Most small business owners know that unless they have 50 or more full-time exempt employees (FTEs) they’re not required to offer health coverage. However, if you’re a new business owner or are just now looking to offer your employees insurance options, this may be unfamiliar territory.
While not every business with less than 50 employees chooses to invest in health insurance, according to one survey, over half or 56 percent of smaller employers currently offer health insurance to employees.
And the benefits of doing so are numerous and substantial.
The Impact Of The Affordable Care Act On Small Business Health Insurance
The Affordable Care Act (ACA), also known as Obamacare, was enacted in 2010 with the aim of expanding access to affordable health insurance coverage in the United States.
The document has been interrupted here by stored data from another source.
Lemma next_core_ref_first : exists r, head (refs c') = Some r /\ ref_block_num r = target_block_num l.
Proof.
  assert (refs c = [] \/ refs c <> []) as [E|E] by (destruct (refs c); auto).
  - exists cb. destruct (inv_3 c Hinv E) as (l0 & El0 & Ht0). unfold c'; simpl. rewrite E, drop_nil.
    split; [done|]. rewrite El0 in Hlst, Hl. apply list_lookup_singleton_Some in Hl as [_ <-].
    simpl in Hlst. assert (lst = l0) as -> by congruence. lia.
  - destruct next_refs_bound as [_ [r [Hr Hn]]]; [done|]. exists r. split; [|done].
    apply head_app_Some. by rewrite head_drop_lookup.
Qed.

Lemma next_core_inv : core_inv c'.
Proof.
  pose proof (lookup_lt_Some _ _ _ Hl) as Hi. destruct next_refs_bound as [Hk _].
  pose proof (inv_link_target c Hinv i l Hl) as Hlt.
  pose proof (lst_range c Hinv first lst Hfirst Hlst) as Hlr.
  constructor.
  - unfold c'; simpl. intros E. by apply app_eq_nil in E as [_ E].
  - intros f x Hf Hx. rewrite next_core_first in Hf. rewrite next_core_last in Hx.
    injection Hf as <-. injection Hx as <-. simpl. lia.
  - unfold c'; simpl. intros E. by apply app_eq_nil in E as [_ E].
  - intros r f Hr Hf. destruct next_core_ref_first as (r' & Hr' & Hn).
    rewrite next_core_first in Hf. congruence.
  - intros r x Hr Hx. rewrite next_core_last in Hx. injection Hx as <-.
    unfold c' in Hr; simpl in Hr. rewrite last_snoc in Hr. injection Hr as <-. simpl. lia.
  - apply (consecutive_drop_snoc (fun a b => ref_block_num a + 1 = ref_block_num b /\
             ref_timestamp a < ref_timestamp b)); [done|apply (inv_6 c Hinv)|].
    intros a Ha. split; [|by apply Hts]. rewrite Hcb. by apply (inv_5 c Hinv).
  - apply (consecutive_drop_snoc (fun a b => source_block_num a + 1 = source_block_num b /\
             target_block_num a <= target_block_num b)); [lia|apply (inv_7 c Hinv)|].
    intros a Ha. assert (a = lst) as -> by congruence. simpl. lia.
  - intros j x Hx. apply lookup_drop_snoc in Hx as [Hx|[_ ->]]; [|simpl; lia|lia].
    by apply (inv_link_target c Hinv (i + j)).
  - intros _ x Hx. rewrite next_core_last in Hx. injection Hx as <-. simpl. lia.
Qed.
End NextInv.

(** ** Reachable cores and the abstract chain *)

(** What [next] and [create_core_for_genesis_block] promise. *)
Record genesis_post (block_id : sha256) (timestamp : Z) (c : finality_core) : Prop := {
  gen_inv : core_inv c;
  gen_current : current_block_num c = Ok (num_from_id block_id);
  gen_claim : latest_qc_claim c = Ok {| claim_block_num := num_from_id block_id; is_strong_qc := false |};
  gen_last_final : last_final_block_num c = Ok (num_from_id block_id);
  gen_last_final_time : last_final_block_timestamp c = Ok timestamp;
  gen_qc_time : latest_qc_block_timestamp c = Ok timestamp
}.

Record next_post (c : finality_core) (current_block : block_ref) (m : qc_claim_t)
    (c' : finality_core) : Prop := {
  post_inv : core_inv c';
  post_current : current_block_num c' = Ok (ref_block_num current_block + 1);
  post_claim : latest_qc_claim c' = Ok m;
  post_last_final : exists lf lf', last_final_block_num c = Ok lf /\
    last_final_block_num c' = Ok lf' /\ lf <= lf' <= claim_block_num m;
  post_extends : extends c' (ref_block_id current_block) = Ok true
}.

Lemma genesis_core_post block_id timestamp :
  genesis_post block_id timestamp (create_core_for_genesis_block block_id timestamp).
Proof.
  pose proof (num_from_id_range block_id) as Hr. unfold is_u32 in Hr.
  constructor; try done. constructor; simpl; try done.
  - intros f x [= <-] [= <-]. simpl. lia.
  - intros _. eexists. split; [done|done].
  - intros j x Hx. apply list_lookup_singleton_Some in Hx as [_ <-]. simpl. lia.
Qed.

(** The blocks a core knows are those of [refs]; for their ids, and for no
    other, [extends] answers true. *)
Lemma extends_refs c id :
  core_inv c -> extends c id = Ok (bool_decide (id ∈ (ref_block_id <$> refs c))).
Proof.
  intros Hinv. destruct (core_inv_ends c Hinv) as (first & lst & Hfirst & Hlst).
  pose proof (core_inv_8 c Hinv first lst Hfirst Hlst) as H8.
  unfold extends. erewrite last_final_block_num_Ok, current_block_num_Ok by eauto.
  rewrite !ret_bind. symmetry.
  destruct ((target_block_num first <=? num_from_id id) && (num_from_id id <? source_block_num lst)) eqn:E.
  - destruct (get_block_reference_Ok c Hinv first lst Hfirst Hlst (num_from_id id))
      as (r & Er & Hn & Hr); [lia|]. rewrite Er, ret_bind. unfold mret, result_ret. f_equal.
    apply eq_true_iff_eq. rewrite bool_decide_eq_true, sha256_eqb_eq, list_elem_of_fmap. split.
    + intros (r' & -> & Hr'). apply list_elem_of_lookup in Hr' as [k Hk].
      pose proof (ref_num c Hinv first lst Hfirst Hlst k r' Hk) as Hk'.
      fold (ref_block_num r') in Hr. replace (Z.to_nat _) with k in Hr by lia. congruence.
    + intros <-. exists r. split; [done|]. by eapply list_elem_of_lookup_2.
  - unfold mret, result_ret. f_equal. apply bool_decide_eq_false. rewrite list_elem_of_fmap.
    intros (r & -> & Hr). apply list_elem_of_lookup in Hr as [k Hk].
    pose proof (ref_num c Hinv first lst Hfirst Hlst k r Hk) as Hk'. unfold ref_block_num in Hk'.
    apply lookup_lt_Some in Hk. unfold vsize in H8. lia.
Qed.

Lemma next_ok (c : finality_core) (current_block : block_ref) (m : qc_claim_t) :
  core_inv c -> next_pre c current_block m ->
  exists c', next c current_block m = Ok c' /\ next_post c current_block m c'.
Proof.
  intros Hinv Hpre. destruct (core_inv_ends c Hinv) as (first & lst & Hfirst & Hlst).
  destruct (next_unfold c current_block m first lst Hinv Hfirst Hlst Hpre)
    as (i & l & Hl & Hsrc & Hkind & ->).
  destruct Hpre as [Hcur Hts (latest & Elatest & Hle) Hmc Hwrap].
  erewrite current_block_num_Ok in Hcur by eauto. apply Ok_inj in Hcur.
  erewrite latest_qc_claim_Ok in Elatest by eauto. apply Ok_inj in Elatest. subst latest.
  unfold claim_leb in Hle. cbn [claim_block_num is_strong_qc] in Hle.
  set (c' := {| links := _; refs := _; genesis_timestamp := 0 |}).
  assert (core_inv c') as Hinv' by (apply (next_core_inv c Hinv first lst); done || lia).
  assert (head (links c') = Some l) as Hf' by (apply head_app_Some; by rewrite head_drop_lookup).
  exists c'. split; [done|]. constructor; [done| | | |].
  - erewrite current_block_num_Ok by (eauto; apply last_snoc). simpl. by rewrite Hcur.
  - erewrite latest_qc_claim_Ok by (eauto; apply last_snoc). by destruct m.
  - eexists _, _. split_and!; [by erewrite last_final_block_num_Ok by eauto
      |by erewrite last_final_block_num_Ok by (eauto; apply last_snoc)| |].
    + apply (link_target_mono c Hinv first lst Hfirst Hlst 0 i); [|done|lia].
      by apply (links_lookup_0 c Hinv first lst).
    + pose proof (inv_link_target c Hinv i l Hl). lia.
  - rewrite extends_refs by done. f_equal. apply bool_decide_eq_true. unfold c'; cbn [refs].
    rewrite fmap_app. apply elem_of_app. right. by apply list_elem_of_singleton.
Qed.

(** The whole chain since genesis, as a light client without garbage collection
    would keep it: the blocks with, for each of them, the claim its child
    made. *)
Definition history : Type := list (block_ref * qc_claim_t).

(** The links of all blocks: the genesis link, and for each child of a block of
    the history the link it makes. *)
Definition genesis_link (g : Z) : qc_link :=
  {| source_block_num := g; target_block_num := g; is_link_strong := false |}.
Definition claim_link (n : Z) (m : qc_claim_t) : qc_link :=
  {| source_block_num := n; target_block_num := claim_block_num m; is_link_strong := is_strong_qc m |}.
Fixpoint child_links (n : Z) (H : history) : list qc_link :=
  match H with
  | [] => []
  | (_, m) :: H => claim_link (n + 1) m :: child_links (n + 1) H
  end.
Definition all_links (g : Z) (H : history) : list qc_link := genesis_link g :: child_links g H.

(** The block of the last strong claim (the genesis block if there is none). *)
Definition last_strong (g : Z) (H : history) : Z :=
  foldl (fun b x => if is_strong_qc x.2 then claim_block_num x.2 else b) g H.

(** The two-chain rule on the whole chain: the last final block is the one
    claimed by the block of the last strong claim. *)
Definition abstract_lib (g : Z) (H : history) : Z :=
  match all_links g H !! Z.to_nat (last_strong g H - g) with
  | Some l => target_block_num l
  | None => g
  end.

Inductive core_reachable (id : sha256) (ts : Z) : history -> finality_core -> Prop :=
| reach_genesis : core_reachable id ts [] (create_core_for_genesis_block id ts)
| reach_next H c r m c' :
    core_reachable id ts H c -> next_pre c r m -> next c r m = Ok c' ->
    core_reachable id ts (H ++ [(r, m)]) c'.

Lemma child_links_app n H1 H2 :
  child_links n (H1 ++ H2) = child_links n H1 ++ child_links (n + Z.of_nat (length H1)) H2.
Proof.
  revert n; induction H1 as [|[r m] H1 IH]; intros n; simpl.
  - by rewrite Z.add_0_r.
  - rewrite IH. do 2 f_equal. f_equal. lia.
Qed.

Lemma child_links_length n H : length (child_links n H) = length H.
Proof. revert n; induction H as [|[r m] H IH]; intros n; simpl; [done|by rewrite IH]. Qed.

Lemma all_links_snoc g H r m :
  all_links g (H ++ [(r, m)]) = all_links g H ++ [claim_link (g + Z.of_nat (length H) + 1) m].
Proof. unfold all_links. by rewrite child_links_app. Qed.

Lemma all_links_length g H : length (all_links g H) = S (length H).
Proof. unfold all_links. simpl. by rewrite child_links_length. Qed.

Lemma last_strong_snoc g H r m :
  last_strong g (H ++ [(r, m)]) = if is_strong_qc m then claim_block_num m else last_strong g H.
Proof. unfold last_strong. by rewrite foldl_app. Qed.

(** The refinement relation between a core and the chain it stands for. *)
Record core_refines (g : Z) (H : history) (c : finality_core) : Prop := {
  rf_inv : core_inv c;
  rf_front : exists f, head (links c) = Some f /\
             source_block_num f = last_strong g H /\ g <= target_block_num f /\
             refs c = drop (Z.to_nat (target_block_num f - g)) (H.*1) /\
             target_block_num f - g <= Z.of_nat (length H);
  rf_strong : g <= last_strong g H <= g + Z.of_nat (length H);
  rf_links : links c = drop (Z.to_nat (last_strong g H - g)) (all_links g H);
  rf_current : current_block_num c = Ok (g + Z.of_nat (length H))
}.

Lemma drop_snoc {A} (l : list A) n x : (n <= length l)%nat -> drop n (l ++ [x]) = drop n l ++ [x].
Proof. intros Hn. by rewrite drop_app_le. Qed.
While the ACA primarily focuses on individual insurance markets, it has also had notable implications for small businesses and their health insurance offerings. In this article we will provide a brief overview of the impact of the ACA on small business health insurance and highlight some key changes.
Increased Options And Marketplaces
- The ACA established Health Insurance Marketplaces, where individuals and small businesses can compare and purchase health insurance plans.
- Small businesses can access the Small Business Health Options Program (SHOP) to offer health insurance coverage to their employees.
- These marketplaces and programs provide increased choices and transparency for small businesses, empowering them to find affordable coverage that suits their needs.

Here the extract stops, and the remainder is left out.